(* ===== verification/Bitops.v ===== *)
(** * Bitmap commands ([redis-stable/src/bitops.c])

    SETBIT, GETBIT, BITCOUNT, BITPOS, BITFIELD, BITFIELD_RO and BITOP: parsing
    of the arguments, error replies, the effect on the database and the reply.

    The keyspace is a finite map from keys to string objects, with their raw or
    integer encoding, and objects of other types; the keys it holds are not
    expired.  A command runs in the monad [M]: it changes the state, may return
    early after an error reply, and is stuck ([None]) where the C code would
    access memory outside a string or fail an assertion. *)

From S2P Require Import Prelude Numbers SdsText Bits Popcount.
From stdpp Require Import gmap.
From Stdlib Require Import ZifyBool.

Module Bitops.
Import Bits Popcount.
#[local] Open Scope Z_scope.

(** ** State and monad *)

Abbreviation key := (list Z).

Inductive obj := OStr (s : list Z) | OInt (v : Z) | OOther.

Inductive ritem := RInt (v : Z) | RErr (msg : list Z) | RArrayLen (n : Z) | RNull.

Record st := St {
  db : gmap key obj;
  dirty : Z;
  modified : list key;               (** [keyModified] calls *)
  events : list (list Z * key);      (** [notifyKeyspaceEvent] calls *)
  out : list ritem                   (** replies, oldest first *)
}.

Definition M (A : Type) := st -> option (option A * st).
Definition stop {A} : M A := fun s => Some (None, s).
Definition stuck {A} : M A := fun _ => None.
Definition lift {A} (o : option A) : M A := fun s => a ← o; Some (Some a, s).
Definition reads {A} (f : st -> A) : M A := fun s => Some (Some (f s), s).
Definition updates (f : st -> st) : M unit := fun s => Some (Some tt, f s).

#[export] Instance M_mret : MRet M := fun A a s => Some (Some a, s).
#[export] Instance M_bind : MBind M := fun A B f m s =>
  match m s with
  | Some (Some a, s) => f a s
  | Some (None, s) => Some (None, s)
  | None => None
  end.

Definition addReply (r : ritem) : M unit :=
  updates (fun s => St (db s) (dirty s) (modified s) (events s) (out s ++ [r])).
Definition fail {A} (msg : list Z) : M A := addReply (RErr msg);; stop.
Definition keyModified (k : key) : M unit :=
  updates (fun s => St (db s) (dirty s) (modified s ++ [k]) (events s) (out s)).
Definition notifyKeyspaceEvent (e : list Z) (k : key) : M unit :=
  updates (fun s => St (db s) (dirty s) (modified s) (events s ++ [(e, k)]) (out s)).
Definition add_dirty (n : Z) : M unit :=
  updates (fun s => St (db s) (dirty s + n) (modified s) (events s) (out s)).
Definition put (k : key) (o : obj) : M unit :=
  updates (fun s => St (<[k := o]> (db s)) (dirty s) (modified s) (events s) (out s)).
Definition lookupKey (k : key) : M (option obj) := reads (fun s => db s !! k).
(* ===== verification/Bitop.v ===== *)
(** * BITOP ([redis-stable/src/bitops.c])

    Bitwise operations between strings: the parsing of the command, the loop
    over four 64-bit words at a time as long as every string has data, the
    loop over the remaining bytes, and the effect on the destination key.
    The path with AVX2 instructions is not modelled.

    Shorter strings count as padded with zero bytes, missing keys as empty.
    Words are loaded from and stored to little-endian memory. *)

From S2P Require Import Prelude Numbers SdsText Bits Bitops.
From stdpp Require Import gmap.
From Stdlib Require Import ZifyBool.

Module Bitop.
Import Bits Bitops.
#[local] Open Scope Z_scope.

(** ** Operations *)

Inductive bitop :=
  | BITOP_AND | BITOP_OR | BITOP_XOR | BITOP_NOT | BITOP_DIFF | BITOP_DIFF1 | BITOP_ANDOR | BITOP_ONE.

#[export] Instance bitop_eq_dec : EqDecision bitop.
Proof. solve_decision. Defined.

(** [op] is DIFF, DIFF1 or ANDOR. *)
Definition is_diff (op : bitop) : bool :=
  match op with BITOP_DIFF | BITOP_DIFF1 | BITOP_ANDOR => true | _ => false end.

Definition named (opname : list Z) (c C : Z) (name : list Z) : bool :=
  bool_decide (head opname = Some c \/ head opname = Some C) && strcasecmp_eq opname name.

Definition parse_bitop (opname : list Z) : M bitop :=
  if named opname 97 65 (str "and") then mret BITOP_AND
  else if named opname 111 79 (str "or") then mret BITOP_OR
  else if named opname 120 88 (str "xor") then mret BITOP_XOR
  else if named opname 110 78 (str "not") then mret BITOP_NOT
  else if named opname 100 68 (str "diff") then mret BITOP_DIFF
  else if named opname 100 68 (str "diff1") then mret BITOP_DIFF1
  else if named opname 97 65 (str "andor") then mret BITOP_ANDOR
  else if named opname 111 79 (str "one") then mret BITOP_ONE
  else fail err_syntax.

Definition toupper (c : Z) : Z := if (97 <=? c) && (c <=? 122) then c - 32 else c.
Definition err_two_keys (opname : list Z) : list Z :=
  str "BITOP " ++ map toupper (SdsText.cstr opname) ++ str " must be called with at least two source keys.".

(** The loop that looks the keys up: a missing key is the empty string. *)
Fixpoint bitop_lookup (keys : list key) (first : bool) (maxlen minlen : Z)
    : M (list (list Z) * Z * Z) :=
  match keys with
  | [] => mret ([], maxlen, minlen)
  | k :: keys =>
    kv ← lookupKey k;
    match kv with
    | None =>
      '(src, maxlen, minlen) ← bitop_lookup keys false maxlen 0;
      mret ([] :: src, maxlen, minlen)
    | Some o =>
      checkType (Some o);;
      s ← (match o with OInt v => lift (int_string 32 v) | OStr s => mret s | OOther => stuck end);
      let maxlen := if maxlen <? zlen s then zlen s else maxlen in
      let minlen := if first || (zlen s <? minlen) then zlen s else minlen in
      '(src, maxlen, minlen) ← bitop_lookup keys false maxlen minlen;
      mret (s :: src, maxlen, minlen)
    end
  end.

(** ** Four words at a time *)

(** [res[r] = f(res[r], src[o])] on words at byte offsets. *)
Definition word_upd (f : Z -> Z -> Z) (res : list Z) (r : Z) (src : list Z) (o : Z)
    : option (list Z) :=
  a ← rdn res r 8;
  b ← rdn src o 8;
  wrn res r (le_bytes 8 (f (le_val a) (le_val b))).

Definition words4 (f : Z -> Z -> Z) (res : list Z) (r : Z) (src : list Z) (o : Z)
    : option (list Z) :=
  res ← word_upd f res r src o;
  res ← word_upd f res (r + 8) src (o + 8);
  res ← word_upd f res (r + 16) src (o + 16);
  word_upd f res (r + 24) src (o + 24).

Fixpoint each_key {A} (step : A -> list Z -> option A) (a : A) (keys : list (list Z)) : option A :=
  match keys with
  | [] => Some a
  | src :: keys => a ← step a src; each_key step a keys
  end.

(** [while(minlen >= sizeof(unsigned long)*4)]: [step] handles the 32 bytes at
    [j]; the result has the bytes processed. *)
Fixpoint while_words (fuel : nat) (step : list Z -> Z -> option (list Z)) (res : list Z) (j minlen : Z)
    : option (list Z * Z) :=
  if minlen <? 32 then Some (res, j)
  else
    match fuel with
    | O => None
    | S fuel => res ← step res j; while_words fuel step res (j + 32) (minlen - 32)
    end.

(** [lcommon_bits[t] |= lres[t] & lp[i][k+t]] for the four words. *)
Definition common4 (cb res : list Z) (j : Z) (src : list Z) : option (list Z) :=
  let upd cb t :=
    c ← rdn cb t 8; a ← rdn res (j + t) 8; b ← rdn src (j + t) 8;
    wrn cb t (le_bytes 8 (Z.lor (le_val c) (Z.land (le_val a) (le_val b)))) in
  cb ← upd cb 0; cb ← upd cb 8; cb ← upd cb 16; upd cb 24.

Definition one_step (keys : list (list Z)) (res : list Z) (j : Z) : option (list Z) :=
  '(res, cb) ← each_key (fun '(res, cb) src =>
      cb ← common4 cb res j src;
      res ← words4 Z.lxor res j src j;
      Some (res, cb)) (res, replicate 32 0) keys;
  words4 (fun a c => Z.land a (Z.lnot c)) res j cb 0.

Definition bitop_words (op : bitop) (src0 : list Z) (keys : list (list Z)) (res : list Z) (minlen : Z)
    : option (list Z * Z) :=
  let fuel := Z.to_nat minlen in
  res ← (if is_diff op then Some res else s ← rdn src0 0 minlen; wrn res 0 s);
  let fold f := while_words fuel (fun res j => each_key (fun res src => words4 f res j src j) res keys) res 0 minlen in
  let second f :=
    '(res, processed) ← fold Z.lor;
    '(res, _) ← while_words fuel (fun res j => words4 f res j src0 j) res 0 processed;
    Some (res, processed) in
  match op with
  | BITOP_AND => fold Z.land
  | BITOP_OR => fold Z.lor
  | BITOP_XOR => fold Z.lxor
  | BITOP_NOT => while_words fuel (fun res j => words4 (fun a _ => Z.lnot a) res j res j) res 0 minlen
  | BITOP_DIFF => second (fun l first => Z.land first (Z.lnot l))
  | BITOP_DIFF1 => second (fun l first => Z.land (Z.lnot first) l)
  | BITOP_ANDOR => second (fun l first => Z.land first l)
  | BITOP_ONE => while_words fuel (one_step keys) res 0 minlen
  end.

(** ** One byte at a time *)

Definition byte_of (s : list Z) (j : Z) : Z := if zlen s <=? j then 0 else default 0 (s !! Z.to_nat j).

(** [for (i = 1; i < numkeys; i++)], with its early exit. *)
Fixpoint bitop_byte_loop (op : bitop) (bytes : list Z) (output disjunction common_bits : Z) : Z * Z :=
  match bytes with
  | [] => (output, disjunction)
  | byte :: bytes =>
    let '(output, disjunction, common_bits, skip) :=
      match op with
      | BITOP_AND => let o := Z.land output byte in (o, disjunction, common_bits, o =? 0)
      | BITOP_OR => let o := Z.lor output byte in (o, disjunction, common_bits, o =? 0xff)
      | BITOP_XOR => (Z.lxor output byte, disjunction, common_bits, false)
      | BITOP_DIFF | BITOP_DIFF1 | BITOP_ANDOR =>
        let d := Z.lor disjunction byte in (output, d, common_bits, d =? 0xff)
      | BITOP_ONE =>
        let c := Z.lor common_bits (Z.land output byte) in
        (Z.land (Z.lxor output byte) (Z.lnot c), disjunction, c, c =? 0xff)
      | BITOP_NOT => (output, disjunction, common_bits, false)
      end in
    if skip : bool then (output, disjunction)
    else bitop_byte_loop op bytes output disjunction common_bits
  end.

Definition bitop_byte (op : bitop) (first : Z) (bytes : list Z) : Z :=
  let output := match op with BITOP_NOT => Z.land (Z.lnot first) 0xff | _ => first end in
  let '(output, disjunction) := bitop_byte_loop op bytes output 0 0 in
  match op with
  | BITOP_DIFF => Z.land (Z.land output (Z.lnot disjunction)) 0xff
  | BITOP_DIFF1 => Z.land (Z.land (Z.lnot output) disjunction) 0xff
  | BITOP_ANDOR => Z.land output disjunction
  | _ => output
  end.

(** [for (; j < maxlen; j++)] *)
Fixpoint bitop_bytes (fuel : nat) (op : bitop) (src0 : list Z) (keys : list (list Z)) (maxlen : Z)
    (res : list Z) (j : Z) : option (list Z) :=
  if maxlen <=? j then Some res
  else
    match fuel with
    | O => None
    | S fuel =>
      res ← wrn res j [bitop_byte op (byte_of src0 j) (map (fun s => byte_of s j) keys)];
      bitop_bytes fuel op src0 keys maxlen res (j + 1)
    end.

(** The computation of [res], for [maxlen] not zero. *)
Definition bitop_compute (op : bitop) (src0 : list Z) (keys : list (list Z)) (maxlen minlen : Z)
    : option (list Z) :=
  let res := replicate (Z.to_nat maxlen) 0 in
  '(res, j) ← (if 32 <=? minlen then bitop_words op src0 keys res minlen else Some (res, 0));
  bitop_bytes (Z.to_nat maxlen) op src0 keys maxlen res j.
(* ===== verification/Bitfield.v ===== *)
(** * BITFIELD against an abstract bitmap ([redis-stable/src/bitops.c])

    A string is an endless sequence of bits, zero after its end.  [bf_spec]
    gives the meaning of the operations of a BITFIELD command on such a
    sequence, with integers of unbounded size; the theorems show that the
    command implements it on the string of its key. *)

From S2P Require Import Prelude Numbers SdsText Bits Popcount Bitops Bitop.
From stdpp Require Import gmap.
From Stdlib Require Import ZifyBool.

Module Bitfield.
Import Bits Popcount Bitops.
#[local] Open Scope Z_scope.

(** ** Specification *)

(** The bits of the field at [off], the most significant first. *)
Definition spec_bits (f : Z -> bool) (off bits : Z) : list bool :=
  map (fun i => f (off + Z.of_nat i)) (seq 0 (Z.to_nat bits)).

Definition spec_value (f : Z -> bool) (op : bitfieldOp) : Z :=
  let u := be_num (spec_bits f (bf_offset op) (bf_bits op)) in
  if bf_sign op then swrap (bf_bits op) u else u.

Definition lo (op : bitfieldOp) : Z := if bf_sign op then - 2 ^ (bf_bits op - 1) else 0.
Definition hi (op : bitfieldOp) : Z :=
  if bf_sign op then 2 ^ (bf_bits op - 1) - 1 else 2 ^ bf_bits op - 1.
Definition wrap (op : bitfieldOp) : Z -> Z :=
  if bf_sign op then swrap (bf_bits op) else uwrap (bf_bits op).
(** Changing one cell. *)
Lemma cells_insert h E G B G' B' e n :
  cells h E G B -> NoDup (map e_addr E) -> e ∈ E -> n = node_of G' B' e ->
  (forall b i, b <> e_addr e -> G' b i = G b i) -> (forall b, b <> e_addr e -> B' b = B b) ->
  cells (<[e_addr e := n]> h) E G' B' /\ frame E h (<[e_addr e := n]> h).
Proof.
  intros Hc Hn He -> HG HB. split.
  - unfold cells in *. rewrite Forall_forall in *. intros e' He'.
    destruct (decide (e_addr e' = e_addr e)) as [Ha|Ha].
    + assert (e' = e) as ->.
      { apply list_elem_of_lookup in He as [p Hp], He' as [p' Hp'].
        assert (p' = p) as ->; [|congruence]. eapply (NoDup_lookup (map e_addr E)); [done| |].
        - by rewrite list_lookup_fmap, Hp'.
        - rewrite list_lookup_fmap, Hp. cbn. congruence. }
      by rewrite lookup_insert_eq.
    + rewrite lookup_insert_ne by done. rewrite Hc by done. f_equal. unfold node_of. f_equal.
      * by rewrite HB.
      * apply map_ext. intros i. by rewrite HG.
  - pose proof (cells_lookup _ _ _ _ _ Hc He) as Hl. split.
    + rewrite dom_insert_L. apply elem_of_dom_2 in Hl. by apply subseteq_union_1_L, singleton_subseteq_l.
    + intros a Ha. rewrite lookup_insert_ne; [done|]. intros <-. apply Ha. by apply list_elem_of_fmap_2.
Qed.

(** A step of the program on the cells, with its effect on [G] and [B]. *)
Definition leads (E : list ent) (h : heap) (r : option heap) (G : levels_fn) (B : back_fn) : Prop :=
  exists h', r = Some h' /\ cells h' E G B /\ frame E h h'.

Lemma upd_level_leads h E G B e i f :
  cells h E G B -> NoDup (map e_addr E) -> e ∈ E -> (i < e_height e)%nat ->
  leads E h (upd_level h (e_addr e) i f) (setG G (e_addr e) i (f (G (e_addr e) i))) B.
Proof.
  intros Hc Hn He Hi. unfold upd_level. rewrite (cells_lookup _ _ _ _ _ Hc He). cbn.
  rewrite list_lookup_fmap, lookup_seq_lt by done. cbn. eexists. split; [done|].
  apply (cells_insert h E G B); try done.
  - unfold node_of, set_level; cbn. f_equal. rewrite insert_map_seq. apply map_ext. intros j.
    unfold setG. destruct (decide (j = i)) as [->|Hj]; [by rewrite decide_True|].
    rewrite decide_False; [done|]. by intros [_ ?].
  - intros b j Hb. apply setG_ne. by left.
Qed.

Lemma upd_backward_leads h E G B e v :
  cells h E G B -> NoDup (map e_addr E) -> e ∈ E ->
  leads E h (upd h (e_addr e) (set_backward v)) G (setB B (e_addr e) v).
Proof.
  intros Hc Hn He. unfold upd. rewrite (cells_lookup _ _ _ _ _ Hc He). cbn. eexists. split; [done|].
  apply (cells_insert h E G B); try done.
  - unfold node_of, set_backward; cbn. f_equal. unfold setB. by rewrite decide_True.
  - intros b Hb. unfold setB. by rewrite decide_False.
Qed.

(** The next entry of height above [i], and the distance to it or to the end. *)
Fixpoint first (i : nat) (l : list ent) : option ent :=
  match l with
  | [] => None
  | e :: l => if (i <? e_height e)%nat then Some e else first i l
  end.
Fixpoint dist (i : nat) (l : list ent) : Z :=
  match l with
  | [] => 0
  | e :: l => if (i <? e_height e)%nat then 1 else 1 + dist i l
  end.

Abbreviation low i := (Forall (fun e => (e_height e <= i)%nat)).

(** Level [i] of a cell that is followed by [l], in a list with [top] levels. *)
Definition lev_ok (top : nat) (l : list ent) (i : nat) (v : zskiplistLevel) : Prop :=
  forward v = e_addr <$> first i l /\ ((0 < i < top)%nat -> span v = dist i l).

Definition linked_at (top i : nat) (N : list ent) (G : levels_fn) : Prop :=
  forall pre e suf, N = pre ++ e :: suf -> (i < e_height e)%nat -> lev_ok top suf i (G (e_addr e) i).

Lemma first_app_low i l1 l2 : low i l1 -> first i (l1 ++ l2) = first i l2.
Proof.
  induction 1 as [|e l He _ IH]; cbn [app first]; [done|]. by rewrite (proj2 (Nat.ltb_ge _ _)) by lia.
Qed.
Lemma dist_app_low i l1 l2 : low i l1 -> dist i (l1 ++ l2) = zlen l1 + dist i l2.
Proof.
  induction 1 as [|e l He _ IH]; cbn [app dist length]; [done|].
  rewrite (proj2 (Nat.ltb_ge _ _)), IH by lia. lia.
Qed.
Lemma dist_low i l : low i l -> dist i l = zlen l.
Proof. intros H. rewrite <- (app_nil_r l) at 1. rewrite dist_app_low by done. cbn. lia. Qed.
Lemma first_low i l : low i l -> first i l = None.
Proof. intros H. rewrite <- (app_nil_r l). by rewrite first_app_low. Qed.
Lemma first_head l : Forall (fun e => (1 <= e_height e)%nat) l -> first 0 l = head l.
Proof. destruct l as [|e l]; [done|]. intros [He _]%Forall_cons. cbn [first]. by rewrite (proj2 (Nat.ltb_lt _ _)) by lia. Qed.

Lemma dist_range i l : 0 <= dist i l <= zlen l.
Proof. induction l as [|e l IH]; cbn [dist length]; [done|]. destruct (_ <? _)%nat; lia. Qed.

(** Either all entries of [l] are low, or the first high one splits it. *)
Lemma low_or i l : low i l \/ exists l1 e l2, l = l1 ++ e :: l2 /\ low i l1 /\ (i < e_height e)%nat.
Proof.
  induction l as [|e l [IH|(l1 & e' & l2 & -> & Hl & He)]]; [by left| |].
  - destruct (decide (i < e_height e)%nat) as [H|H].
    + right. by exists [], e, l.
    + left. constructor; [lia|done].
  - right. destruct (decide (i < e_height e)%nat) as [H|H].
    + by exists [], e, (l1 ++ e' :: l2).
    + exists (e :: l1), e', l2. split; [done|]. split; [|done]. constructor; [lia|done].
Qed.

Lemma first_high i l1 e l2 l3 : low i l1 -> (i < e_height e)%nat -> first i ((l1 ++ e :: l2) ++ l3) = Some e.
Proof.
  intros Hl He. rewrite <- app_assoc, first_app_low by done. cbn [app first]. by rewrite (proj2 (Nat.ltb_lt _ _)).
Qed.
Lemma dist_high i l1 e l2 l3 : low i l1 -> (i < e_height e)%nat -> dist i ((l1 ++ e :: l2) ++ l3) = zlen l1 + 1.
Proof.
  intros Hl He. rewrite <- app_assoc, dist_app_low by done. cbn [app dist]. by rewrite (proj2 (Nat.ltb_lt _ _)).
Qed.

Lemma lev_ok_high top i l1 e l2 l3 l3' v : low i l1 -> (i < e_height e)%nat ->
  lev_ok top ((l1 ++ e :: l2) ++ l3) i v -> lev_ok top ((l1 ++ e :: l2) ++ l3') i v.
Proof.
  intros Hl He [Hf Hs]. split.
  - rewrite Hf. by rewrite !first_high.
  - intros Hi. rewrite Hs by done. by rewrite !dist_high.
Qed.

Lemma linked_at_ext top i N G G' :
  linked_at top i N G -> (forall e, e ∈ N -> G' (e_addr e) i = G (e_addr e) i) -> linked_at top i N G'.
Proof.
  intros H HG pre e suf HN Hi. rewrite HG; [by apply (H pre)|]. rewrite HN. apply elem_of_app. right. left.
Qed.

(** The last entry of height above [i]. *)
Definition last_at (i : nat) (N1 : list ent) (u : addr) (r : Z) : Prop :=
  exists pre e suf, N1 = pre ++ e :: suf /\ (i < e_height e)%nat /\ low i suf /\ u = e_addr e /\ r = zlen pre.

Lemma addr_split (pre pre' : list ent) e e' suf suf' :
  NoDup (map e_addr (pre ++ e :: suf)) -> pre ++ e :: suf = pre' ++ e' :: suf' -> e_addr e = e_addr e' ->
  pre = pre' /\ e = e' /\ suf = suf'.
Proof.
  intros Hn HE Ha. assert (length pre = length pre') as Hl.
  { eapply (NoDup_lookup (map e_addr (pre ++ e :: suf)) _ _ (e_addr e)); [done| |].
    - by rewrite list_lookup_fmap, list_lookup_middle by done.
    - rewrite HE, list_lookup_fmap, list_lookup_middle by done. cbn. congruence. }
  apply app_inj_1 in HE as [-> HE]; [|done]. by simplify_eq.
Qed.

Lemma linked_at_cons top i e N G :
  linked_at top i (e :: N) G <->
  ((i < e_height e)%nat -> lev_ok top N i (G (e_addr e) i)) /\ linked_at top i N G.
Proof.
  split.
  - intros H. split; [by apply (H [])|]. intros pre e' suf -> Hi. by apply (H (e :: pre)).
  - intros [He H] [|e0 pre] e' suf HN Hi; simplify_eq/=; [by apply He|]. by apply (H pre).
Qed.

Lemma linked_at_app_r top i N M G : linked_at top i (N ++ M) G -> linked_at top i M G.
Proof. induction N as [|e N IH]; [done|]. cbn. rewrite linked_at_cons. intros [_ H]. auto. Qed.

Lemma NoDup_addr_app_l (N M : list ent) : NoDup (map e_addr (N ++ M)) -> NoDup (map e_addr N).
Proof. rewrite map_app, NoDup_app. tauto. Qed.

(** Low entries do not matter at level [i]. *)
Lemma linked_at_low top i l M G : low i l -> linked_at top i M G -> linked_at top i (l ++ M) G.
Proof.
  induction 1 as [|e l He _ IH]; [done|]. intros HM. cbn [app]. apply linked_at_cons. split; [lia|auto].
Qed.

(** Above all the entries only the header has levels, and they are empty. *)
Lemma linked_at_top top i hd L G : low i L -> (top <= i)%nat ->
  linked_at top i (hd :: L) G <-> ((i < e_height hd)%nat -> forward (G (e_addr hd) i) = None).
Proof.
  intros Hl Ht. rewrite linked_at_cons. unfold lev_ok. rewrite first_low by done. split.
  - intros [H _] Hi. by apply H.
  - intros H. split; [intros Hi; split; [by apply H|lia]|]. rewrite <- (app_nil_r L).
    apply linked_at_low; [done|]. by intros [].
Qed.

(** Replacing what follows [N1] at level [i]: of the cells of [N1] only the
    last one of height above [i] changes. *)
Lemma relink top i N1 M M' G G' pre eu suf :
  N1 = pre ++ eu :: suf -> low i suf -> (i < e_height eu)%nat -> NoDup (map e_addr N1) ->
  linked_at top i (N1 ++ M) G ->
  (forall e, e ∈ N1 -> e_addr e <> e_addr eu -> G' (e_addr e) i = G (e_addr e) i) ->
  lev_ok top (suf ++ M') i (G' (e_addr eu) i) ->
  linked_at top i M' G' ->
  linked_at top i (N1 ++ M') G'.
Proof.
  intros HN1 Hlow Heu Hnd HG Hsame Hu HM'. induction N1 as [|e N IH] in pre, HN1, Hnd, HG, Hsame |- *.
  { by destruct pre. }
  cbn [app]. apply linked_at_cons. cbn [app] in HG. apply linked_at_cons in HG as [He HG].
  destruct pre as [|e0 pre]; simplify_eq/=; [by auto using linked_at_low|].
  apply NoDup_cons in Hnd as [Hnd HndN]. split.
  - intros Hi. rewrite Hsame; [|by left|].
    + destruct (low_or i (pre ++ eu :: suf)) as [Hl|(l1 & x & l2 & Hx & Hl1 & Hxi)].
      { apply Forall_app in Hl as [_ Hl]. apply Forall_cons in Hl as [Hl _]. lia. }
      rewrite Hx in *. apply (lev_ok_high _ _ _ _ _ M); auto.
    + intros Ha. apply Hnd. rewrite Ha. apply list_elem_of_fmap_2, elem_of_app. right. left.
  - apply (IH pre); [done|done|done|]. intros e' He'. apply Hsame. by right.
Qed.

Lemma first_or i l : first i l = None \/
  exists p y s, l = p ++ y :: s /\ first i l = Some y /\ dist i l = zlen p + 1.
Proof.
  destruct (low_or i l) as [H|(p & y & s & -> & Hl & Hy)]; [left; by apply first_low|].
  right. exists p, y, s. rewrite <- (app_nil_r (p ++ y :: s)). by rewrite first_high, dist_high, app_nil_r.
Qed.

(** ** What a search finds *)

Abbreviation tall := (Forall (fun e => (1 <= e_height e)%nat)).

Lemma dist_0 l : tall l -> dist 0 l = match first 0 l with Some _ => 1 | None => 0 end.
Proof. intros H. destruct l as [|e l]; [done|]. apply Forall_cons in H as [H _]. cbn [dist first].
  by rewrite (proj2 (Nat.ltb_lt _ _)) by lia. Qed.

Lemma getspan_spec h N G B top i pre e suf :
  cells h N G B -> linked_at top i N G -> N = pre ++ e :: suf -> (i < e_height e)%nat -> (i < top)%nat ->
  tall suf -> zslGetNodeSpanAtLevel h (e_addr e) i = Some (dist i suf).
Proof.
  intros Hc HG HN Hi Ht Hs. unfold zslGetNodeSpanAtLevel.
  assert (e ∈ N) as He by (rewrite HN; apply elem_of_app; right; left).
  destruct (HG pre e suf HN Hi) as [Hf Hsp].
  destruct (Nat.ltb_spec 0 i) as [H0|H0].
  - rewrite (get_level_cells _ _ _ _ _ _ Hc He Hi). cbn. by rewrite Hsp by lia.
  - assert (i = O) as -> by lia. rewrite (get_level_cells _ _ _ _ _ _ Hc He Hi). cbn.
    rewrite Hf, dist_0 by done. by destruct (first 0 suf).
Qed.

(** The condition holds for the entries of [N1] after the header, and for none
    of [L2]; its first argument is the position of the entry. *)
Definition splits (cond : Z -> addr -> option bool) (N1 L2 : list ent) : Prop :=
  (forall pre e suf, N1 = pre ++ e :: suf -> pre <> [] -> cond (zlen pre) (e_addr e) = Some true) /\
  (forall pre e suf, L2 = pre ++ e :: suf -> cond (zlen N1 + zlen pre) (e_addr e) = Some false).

Work required —
Output all lines from the beginning of the data up to the line holding "o; Some (Some a, s).", that line included, exactly as written.

Answer box —
(* ===== verification/Bitops.v ===== *)
(** * Bitmap commands ([redis-stable/src/bitops.c])

    SETBIT, GETBIT, BITCOUNT, BITPOS, BITFIELD, BITFIELD_RO and BITOP: parsing
    of the arguments, error replies, the effect on the database and the reply.

    The keyspace is a finite map from keys to string objects, with their raw or
    integer encoding, and objects of other types; the keys it holds are not
    expired.  A command runs in the monad [M]: it changes the state, may return
    early after an error reply, and is stuck ([None]) where the C code would
    access memory outside a string or fail an assertion. *)

From S2P Require Import Prelude Numbers SdsText Bits Popcount.
From stdpp Require Import gmap.
From Stdlib Require Import ZifyBool.

Module Bitops.
Import Bits Popcount.
#[local] Open Scope Z_scope.

(** ** State and monad *)

Abbreviation key := (list Z).

Inductive obj := OStr (s : list Z) | OInt (v : Z) | OOther.

Inductive ritem := RInt (v : Z) | RErr (msg : list Z) | RArrayLen (n : Z) | RNull.

Record st := St {
  db : gmap key obj;
  dirty : Z;
  modified : list key;               (** [keyModified] calls *)
  events : list (list Z * key);      (** [notifyKeyspaceEvent] calls *)
  out : list ritem                   (** replies, oldest first *)
}.

Definition M (A : Type) := st -> option (option A * st).
Definition stop {A} : M A := fun s => Some (None, s).
Definition stuck {A} : M A := fun _ => None.
Definition lift {A} (o : option A) : M A := fun s => a ← o; Some (Some a, s).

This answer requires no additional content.